As mortgage rates hit their highest levels since 2001 this year, real estate agents suddenly found themselves hunting for clients again — if not losing their jobs. Thousands of mortgage employees have already been laid off at lenders including Wells Fargo & Co and JPMorgan Chase & Co.
The higher rates, coupled with a surge in home values during the pandemic, pushed the monthly mortgage payment on a median-priced house to more than $2,000, up from about $1,100 just before Covid-19 hit.
‘Vicious circle’: The widening gap between the cash-rich and the cash-strapped is playing out at car dealerships across the nation. The former are paying more upfront, while the latter are stuck with high-rate auto loans that will leave them underwater — or forced to settle for cheaper and less reliable vehicles.
Almost one in three car buyers are now taking out six- to seven-year loans on used vehicles to help lower monthly payments.
When consumers are locked for so long, the outstanding balance quickly exceeds a used car’s value, said Oren Weintraub, whose California-based service helps consumers negotiate better prices with dealers for a fee. When they buy their next car, that balance will get tacked onto to the new loan.
“It’s a vicious cycle,” he said.
Matt Tambornini was hoping to take out a car loan to build his credit history. The 22-year-old, who lives near Knoxville, Tennessee, with his parents, figured he’d be in a position to buy a house when mortgage rates eventually come down.
His plan stumbled when a local car dealership offered a 23% loan rate and a 60-month term, a deal that would’ve had him paying thousands more than he wanted.
He bought the car anyway, quickly got buyer’s remorse and returned it for a refund.
For now, he’s driving a 15-year-old pick-up he bought with cash. “It seems like everything is just unaffordable,” Tambornini said.
Soaring credit debt: Interest rates on credit cards that averaged 16.3% at the beginning of the year have climbed to just over 19%, according to Bankrate.com, the highest level in data going back to 1985. That’s a massive increase especially for lower-income consumers, who may be making the minimum payment and carrying a balance for 20 years, said Scott Sanborn, chief executive officer of LendingClub Corp.
“I don’t think consumers have fully internalised yet how much their cost of living has actually increased,” Sanborn said.
The surge in APRs to historical highs isn’t affecting consumers the same way. It makes no difference to those who pay off their balances monthly — many don’t even notice the rate increases — but it’s hitting those who are falling behind.
Mike Lauretti, 24, has about $12,000 in debt on four cards, as well as car, student and private debt.
The high school social worker, who lives near Hartford, Connecticut, is working on paying off the card with the smallest amount first before moving to the next — known as the snowball method. He also took an extra job as a coach of the girls basketball team to supplement his income.
“I am using the snowball method to pay off the cards first and then it’ll eventually lead to me paying the private loan,” the largest, he said.
American consumers will end the year with about $110bn more in credit-card debt than they started with, which would be close to an annual record, according to WalletHub, an online personal finance data firm.
The reality may hit next year, when many economists predict the US will enter a recession.
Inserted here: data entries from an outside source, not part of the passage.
(* ===== verification/MuxServer.v ===== *)
(** services/mux/server.go: a server node of the tunnel beyond its messages, and the
    start of the three kinds of node.  Streams to the client node are opened on one
    smux session with the bridge, which is made when it is needed and forgotten when
    it fails; TCP connections are joined with a stream each, and the datagrams of a
    local source share one.  The goroutines of the UDP side (handlers, the start of
    receivers, receivers, writers, the collector) are the events of a step function.
    Dials, the smux library and the clock are inputs. *)
From S2P Require Import Prelude GoStrings GoNet GoIO Captain Through UdpRelay TcpSvc Mux.
Open Scope Z_scope.

(** * Configuration and start *)

Record NodeConfig := mkNodeConfig {
  ParentType : bytes; CertFile : bytes; KeyFile : bytes; RawProxyURL : bytes; Route : bytes;
}.

(** What the checks are told: the validator, the certificate's key, the CA file of a
    bridge, and the proxy URL *)
Record checks := mkChecks {
  valid : option error; pair : outcome bytes; ca : option error; proxy : option error;
}.

Definition load_pair (k : checks) (CertFile KeyFile : bytes) : outcome bytes :=
  if bool_decide (CertFile = []) || bool_decide (KeyFile = [])
  then Fail (ErrMsg "cert file and key file required") else pair k.

(** The checks a client node makes, with which those of a server node begin *)
Definition Client_inspectConfig (k : checks) (c : NodeConfig) : outcome bytes :=
  _ ← no_error (valid k);
  key ← (if bool_decide (ParentType c = lit "tls") then load_pair k (CertFile c) (KeyFile c) else Ok []);
  _ ← (if negb (bool_decide (RawProxyURL c = [])) then
         if negb (bool_decide (ParentType c = lit "tls")) && negb (bool_decide (ParentType c = lit "tcp"))
         then Fail (ErrMsg "proxyURL only worked on tls or tcp")
         else match proxy k with Some e => Fail (ErrWrap "invalid proxyURL parameter, %s" e) | None => Ok tt end
       else Ok tt);
  Ok key.
Lemma exact_forward (j i : nat) (k d : bytes) (st : cstream) s :
  c_streams s !! j = Some st -> (forall p, p ∈ c_writes s -> p.1 <> j) -> c_of s i k -> (j, k, d) ∈ c_read s ->
  c_exact s -> c_exact (c_forward j i d s).
Proof.
  intros Hj Hc Ho Hr He. unfold c_forward. set (s1 := upd_cs _ j s). set (s2 := upd_ci _ i s1).
  assert (Hq : quiet s s2).
  { eapply (quiet_trans _ s1); [done|by apply quiet_cs; right|by apply quiet_ci]. }
  pose proof (exact_quiet _ _ Hq He) as [F G]. split; [exact F|]. cbn.
  intros p [Hp|Hp]%elem_of_app; [by apply (G p)|]. apply list_elem_of_singleton in Hp as ->.
  exists (set_phase CReading (set_cs_item i st)), i, k. cbn. rewrite (alter_at _ _ _ _ Hj).
  destruct Ho as (it & Hit & Hk). destruct (q_items _ _ Hq i it Hit) as (it' & Hit' & Es).
  split_and!; [done..| |done]. exists it'. split; [exact Hit'|congruence].
Qed.

Lemma calm_writes (j : nat) (l : list (nat * bytes)) :
  forallb (fun p => negb (Nat.eqb p.1 j)) l = true -> forall p, p ∈ l -> p.1 <> j.
Proof.
  intros H p Hp. rewrite forallb_forall in H. specialize (H p (proj1 (list_elem_of_In _ _) Hp)).
  by apply negb_true_iff, Nat.eqb_neq in H.
Qed.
Household debt delinquencies are still well below their end of 2019 levels, but they’re picking up. “We expect delinquencies to continue to increase, with new credit-card and auto delinquencies reaching pre-pandemic levels in the first half of next year,” Moody’s Investors Service said in a report.
People walk on a busy 5th Avenue in midtown Manhattan. American consumers will end the year with about 10bn more in credit-card debt than they started with, which would be close to an annual record, according to an online personal finance data firm.